Data shown:
=====

(** Whatever the world answers, a call returns an outcome on one of five
    paths; this is the shape of each. *)
Lemma fetch_full_text_paths (W : World) (url : string) (max_chars : Z) :
  let o := fetch_full_text W url max_chars in
  (method o = Skipped /\ text o = "" /\ tokens o = 0) \/
  (method o = Error /\ text o = "" /\ tokens o = 0) \/
  (method o = HtmlTooShort /\ text o = "" /\ tokens o = 0) \/
  (method o = CfMarkdown /\ 0 <= tokens o /\
     exists decoded, text o = Py.slice_to max_chars decoded) \/
  (method o = HtmlExtract /\ tokens o = Py.len (text o) / 4 /\
     exists extracted, 100 <= Py.len extracted /\
       text o = Py.slice_to max_chars extracted).
Proof.
  cbv zeta. unfold fetch_full_text.
  destruct (bool_decide (get_domain W url ∈ SKIP_DOMAINS)).
  { left. cbn [text method tokens]. auto. }
  unfold fetch_try.
  destruct (urlopen W url) as [[code|reason|msg]|resp];
    [right; left; cbn [text method tokens]; auto ..|].
  destruct (if is_gzip (body resp) then gzip_decompress W (body resp)
            else inr (body resp)) as [msg|raw];
    [right; left; cbn [text method tokens]; auto|].
  destruct (Py.contains "text/markdown" (content_type resp)).
  - destruct (Py.isdigit (token_header resp)).
    + destruct (Py.int (token_header resp)) as [n|] eqn:Hn;
        [|right; left; cbn [text method tokens]; auto].
      do 3 right; left. cbn [text method tokens].
      split_and!; [reflexivity | by eapply int_nonneg | by eexists].
    + do 3 right; left. cbn [text method tokens].
      split_and!; [reflexivity | | by eexists].
      apply Z.div_pos; [apply len_nonneg | lia].
  - destruct (Py.len (extract_readable_text W (decode_utf8 W raw)) <? 100) eqn:Hlen.
    + do 2 right; left. cbn [text method tokens]. auto.
    + do 4 right. cbn [text method tokens].
      split_and!; [reflexivity | reflexivity |].
      eexists. split; [|reflexivity]. lia.
Qed.

(** Where the text and the tokens of the two successful paths come from. *)
Lemma fetch_full_text_sources (W : World) (url : string) (max_chars : Z) :
  let o := fetch_full_text W url max_chars in
  (method o = CfMarkdown ->
     exists resp body,
       urlopen W url = inr resp /\ decoded_body W url = Some body /\
       text o = Py.slice_to max_chars body /\
       (if Py.isdigit (token_header resp)
        then Py.int (token_header resp) = Some (tokens o)
        else tokens o = Py.len body / 4)) /\
  (method o = HtmlExtract ->
     exists body,
       decoded_body W url = Some body /\
       100 <= Py.len (extract_readable_text W body) /\
       text o = Py.slice_to max_chars (extract_readable_text W body)).
Proof.
  cbv zeta. unfold fetch_full_text, decoded_body.
  destruct (bool_decide (get_domain W url ∈ SKIP_DOMAINS)).
  { cbn [method]. split; discriminate. }
  unfold fetch_try.
  destruct (urlopen W url) as [[code|reason|msg]|resp];
    [cbn [method]; split; discriminate ..|].
  destruct (if is_gzip (body resp) then gzip_decompress W (body resp)
            else inr (body resp)) as [msg|raw];
    [cbn [method]; split; discriminate|].
  destruct (Py.contains "text/markdown" (content_type resp)).
  - destruct (Py.isdigit (token_header resp)) eqn:Hdigit.
    + destruct (Py.int (token_header resp)) as [n|] eqn:Hn;
        [|cbn [method]; split; discriminate].
      cbn [text method tokens]. split; [|discriminate].
      intros _. exists resp, (decode_utf8 W raw).
      rewrite Hdigit. auto.
    + cbn [text method tokens]. split; [|discriminate].
      intros _. exists resp, (decode_utf8 W raw).
      rewrite Hdigit. auto.
  - destruct (Py.len (extract_readable_text W (decode_utf8 W raw)) <? 100) eqn:Hlen.
    + cbn [method]. split; discriminate.
    + cbn [text method tokens]. split; [discriminate|].
      intros _. exists (decode_utf8 W raw). split_and!; [done | lia | done].
Qed.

=====

To do: Please return the material above exactly as written.

Output:
(** Whatever the world answers, a call returns an outcome on one of five
    paths; this is the shape of each. *)
Lemma fetch_full_text_paths (W : World) (url : string) (max_chars : Z) :
  let o := fetch_full_text W url max_chars in
  (method o = Skipped /\ text o = "" /\ tokens o = 0) \/
  (method o = Error /\ text o = "" /\ tokens o = 0) \/
  (method o = HtmlTooShort /\ text o = "" /\ tokens o = 0) \/
  (method o = CfMarkdown /\ 0 <= tokens o /\
     exists decoded, text o = Py.slice_to max_chars decoded) \/
  (method o = HtmlExtract /\ tokens o = Py.len (text o) / 4 /\
     exists extracted, 100 <= Py.len extracted /\
       text o = Py.slice_to max_chars extracted).
Proof.
  cbv zeta. unfold fetch_full_text.
  destruct (bool_decide (get_domain W url ∈ SKIP_DOMAINS)).
  { left. cbn [text method tokens]. auto. }
  unfold fetch_try.
  destruct (urlopen W url) as [[code|reason|msg]|resp];
    [right; left; cbn [text method tokens]; auto ..|].
  destruct (if is_gzip (body resp) then gzip_decompress W (body resp)
            else inr (body resp)) as [msg|raw];
    [right; left; cbn [text method tokens]; auto|].
  destruct (Py.contains "text/markdown" (content_type resp)).
  - destruct (Py.isdigit (token_header resp)).
    + destruct (Py.int (token_header resp)) as [n|] eqn:Hn;
        [|right; left; cbn [text method tokens]; auto].
      do 3 right; left. cbn [text method tokens].
      split_and!; [reflexivity | by eapply int_nonneg | by eexists].
    + do 3 right; left. cbn [text method tokens].
      split_and!; [reflexivity | | by eexists].
      apply Z.div_pos; [apply len_nonneg | lia].
  - destruct (Py.len (extract_readable_text W (decode_utf8 W raw)) <? 100) eqn:Hlen.
    + do 2 right; left. cbn [text method tokens]. auto.
    + do 4 right. cbn [text method tokens].
      split_and!; [reflexivity | reflexivity |].
      eexists. split; [|reflexivity]. lia.
Qed.

(** Where the text and the tokens of the two successful paths come from. *)
Lemma fetch_full_text_sources (W : World) (url : string) (max_chars : Z) :
  let o := fetch_full_text W url max_chars in
  (method o = CfMarkdown ->
     exists resp body,
       urlopen W url = inr resp /\ decoded_body W url = Some body /\
       text o = Py.slice_to max_chars body /\
       (if Py.isdigit (token_header resp)
        then Py.int (token_header resp) = Some (tokens o)
        else tokens o = Py.len body / 4)) /\
  (method o = HtmlExtract ->
     exists body,
       decoded_body W url = Some body /\
       100 <= Py.len (extract_readable_text W body) /\
       text o = Py.slice_to max_chars (extract_readable_text W body)).
Proof.
  cbv zeta. unfold fetch_full_text, decoded_body.
  destruct (bool_decide (get_domain W url ∈ SKIP_DOMAINS)).
  { cbn [method]. split; discriminate. }
  unfold fetch_try.
  destruct (urlopen W url) as [[code|reason|msg]|resp];
    [cbn [method]; split; discriminate ..|].
  destruct (if is_gzip (body resp) then gzip_decompress W (body resp)
            else inr (body resp)) as [msg|raw];
    [cbn [method]; split; discriminate|].
  destruct (Py.contains "text/markdown" (content_type resp)).
  - destruct (Py.isdigit (token_header resp)) eqn:Hdigit.
    + destruct (Py.int (token_header resp)) as [n|] eqn:Hn;
        [|cbn [method]; split; discriminate].
      cbn [text method tokens]. split; [|discriminate].
      intros _. exists resp, (decode_utf8 W raw).
      rewrite Hdigit. auto.
    + cbn [text method tokens]. split; [|discriminate].
      intros _. exists resp, (decode_utf8 W raw).
      rewrite Hdigit. auto.
  - destruct (Py.len (extract_readable_text W (decode_utf8 W raw)) <? 100) eqn:Hlen.
    + cbn [method]. split; discriminate.
    + cbn [text method tokens]. split; [discriminate|].
      intros _. exists (decode_utf8 W raw). split_and!; [done | lia | done].
Qed.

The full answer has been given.